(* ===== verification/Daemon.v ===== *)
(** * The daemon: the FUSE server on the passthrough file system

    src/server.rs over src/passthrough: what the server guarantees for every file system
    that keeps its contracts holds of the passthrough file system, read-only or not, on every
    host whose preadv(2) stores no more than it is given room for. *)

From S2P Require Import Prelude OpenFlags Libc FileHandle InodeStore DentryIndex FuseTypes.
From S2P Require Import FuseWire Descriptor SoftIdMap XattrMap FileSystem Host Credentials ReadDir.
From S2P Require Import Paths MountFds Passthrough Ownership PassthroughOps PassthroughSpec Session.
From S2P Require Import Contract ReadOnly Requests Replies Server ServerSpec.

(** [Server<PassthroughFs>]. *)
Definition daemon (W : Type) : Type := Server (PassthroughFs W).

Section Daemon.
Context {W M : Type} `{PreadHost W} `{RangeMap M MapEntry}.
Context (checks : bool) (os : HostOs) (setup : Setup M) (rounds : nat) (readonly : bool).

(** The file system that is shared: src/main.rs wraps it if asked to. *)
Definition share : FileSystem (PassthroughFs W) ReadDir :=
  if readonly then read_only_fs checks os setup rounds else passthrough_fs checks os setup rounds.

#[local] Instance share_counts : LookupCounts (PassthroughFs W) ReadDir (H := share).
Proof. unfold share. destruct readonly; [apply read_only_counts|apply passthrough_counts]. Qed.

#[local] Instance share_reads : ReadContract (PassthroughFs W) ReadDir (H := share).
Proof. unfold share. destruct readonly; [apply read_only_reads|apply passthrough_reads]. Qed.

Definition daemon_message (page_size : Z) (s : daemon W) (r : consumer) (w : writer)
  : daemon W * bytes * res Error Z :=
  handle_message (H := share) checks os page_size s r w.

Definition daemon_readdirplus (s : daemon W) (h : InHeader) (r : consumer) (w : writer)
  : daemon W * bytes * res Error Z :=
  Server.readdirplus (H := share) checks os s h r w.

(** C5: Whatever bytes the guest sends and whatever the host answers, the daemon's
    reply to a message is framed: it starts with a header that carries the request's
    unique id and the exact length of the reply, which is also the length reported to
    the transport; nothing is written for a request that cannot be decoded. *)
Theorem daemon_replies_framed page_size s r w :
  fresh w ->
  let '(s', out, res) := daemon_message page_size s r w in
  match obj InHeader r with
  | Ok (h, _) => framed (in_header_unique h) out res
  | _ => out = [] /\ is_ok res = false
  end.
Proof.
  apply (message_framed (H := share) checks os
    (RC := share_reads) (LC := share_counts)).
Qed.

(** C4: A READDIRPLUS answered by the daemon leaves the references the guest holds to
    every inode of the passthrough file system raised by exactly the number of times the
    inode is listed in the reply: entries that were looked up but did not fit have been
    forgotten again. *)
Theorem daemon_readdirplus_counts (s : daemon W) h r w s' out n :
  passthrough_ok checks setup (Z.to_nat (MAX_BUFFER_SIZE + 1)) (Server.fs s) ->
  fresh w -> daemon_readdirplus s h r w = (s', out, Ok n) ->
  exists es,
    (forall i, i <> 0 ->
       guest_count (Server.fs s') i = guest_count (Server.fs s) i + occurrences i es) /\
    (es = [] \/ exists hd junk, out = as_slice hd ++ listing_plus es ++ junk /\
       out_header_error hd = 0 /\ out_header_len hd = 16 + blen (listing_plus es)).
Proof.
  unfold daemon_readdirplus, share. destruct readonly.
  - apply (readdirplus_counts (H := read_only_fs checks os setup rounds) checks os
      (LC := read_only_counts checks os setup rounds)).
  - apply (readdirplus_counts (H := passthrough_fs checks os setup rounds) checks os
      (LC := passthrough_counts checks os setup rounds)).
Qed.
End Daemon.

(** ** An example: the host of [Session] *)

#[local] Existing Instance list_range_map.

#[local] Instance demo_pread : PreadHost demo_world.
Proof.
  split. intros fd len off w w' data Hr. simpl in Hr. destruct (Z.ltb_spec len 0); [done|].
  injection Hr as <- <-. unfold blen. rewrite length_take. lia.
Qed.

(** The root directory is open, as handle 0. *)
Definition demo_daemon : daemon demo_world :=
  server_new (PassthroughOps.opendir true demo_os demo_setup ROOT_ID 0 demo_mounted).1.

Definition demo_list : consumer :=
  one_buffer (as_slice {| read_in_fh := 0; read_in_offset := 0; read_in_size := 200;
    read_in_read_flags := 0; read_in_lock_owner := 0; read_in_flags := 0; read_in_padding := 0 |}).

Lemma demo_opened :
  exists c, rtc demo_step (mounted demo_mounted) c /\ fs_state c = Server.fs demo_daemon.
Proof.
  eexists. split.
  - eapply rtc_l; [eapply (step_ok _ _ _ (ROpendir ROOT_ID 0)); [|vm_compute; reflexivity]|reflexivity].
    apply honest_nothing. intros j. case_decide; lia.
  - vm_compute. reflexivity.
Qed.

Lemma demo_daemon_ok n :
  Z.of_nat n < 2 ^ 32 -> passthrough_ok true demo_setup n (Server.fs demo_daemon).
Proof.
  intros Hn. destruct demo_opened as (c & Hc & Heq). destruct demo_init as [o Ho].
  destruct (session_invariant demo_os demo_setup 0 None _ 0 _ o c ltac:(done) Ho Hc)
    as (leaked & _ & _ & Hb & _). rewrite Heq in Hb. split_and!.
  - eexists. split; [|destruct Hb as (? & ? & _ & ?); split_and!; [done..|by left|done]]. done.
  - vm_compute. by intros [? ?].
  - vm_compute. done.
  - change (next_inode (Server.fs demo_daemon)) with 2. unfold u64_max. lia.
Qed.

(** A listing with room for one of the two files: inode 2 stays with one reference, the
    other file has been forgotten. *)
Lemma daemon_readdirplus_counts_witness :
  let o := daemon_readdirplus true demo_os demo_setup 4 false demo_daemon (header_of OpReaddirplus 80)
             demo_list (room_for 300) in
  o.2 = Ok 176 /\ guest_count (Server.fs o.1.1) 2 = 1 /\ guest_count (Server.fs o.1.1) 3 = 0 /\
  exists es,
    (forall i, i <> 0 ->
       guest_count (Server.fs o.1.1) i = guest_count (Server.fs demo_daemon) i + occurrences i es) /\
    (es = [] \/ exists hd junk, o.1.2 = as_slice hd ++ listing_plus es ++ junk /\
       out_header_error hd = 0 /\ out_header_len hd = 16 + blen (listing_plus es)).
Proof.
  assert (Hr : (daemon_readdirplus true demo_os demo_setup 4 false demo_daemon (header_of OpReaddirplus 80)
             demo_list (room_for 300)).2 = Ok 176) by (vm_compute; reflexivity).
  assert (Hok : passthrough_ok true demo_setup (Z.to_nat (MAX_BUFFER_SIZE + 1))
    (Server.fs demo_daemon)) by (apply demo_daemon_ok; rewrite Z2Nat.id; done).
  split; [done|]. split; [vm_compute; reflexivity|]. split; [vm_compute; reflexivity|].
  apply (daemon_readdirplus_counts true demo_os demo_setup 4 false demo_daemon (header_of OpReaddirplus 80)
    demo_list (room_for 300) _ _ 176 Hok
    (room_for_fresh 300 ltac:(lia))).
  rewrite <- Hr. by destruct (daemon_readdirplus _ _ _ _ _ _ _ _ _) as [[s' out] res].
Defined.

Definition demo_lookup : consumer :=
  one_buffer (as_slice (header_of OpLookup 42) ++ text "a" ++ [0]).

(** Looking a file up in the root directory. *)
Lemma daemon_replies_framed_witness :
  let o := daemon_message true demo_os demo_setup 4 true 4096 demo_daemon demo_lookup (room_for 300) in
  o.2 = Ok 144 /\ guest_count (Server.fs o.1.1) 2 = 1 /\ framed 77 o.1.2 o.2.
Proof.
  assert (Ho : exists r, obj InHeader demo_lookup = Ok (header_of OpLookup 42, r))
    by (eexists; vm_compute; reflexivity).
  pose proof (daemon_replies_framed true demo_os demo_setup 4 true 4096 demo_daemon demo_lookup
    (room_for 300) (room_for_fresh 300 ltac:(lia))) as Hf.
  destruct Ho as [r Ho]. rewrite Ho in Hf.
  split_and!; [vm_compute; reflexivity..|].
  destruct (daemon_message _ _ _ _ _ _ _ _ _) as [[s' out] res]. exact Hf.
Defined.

--------------------------------------------------

REQUIRED WORK ▸
If a line in the records above holds the string "eexists", copy it.

RESULT OF THIS TASK ▸
  eexists. split.
  - eexists. split; [|destruct Hb as (? & ? & _ & ?); split_and!; [done..|by left|done]]. done.
    by (eexists; vm_compute; reflexivity).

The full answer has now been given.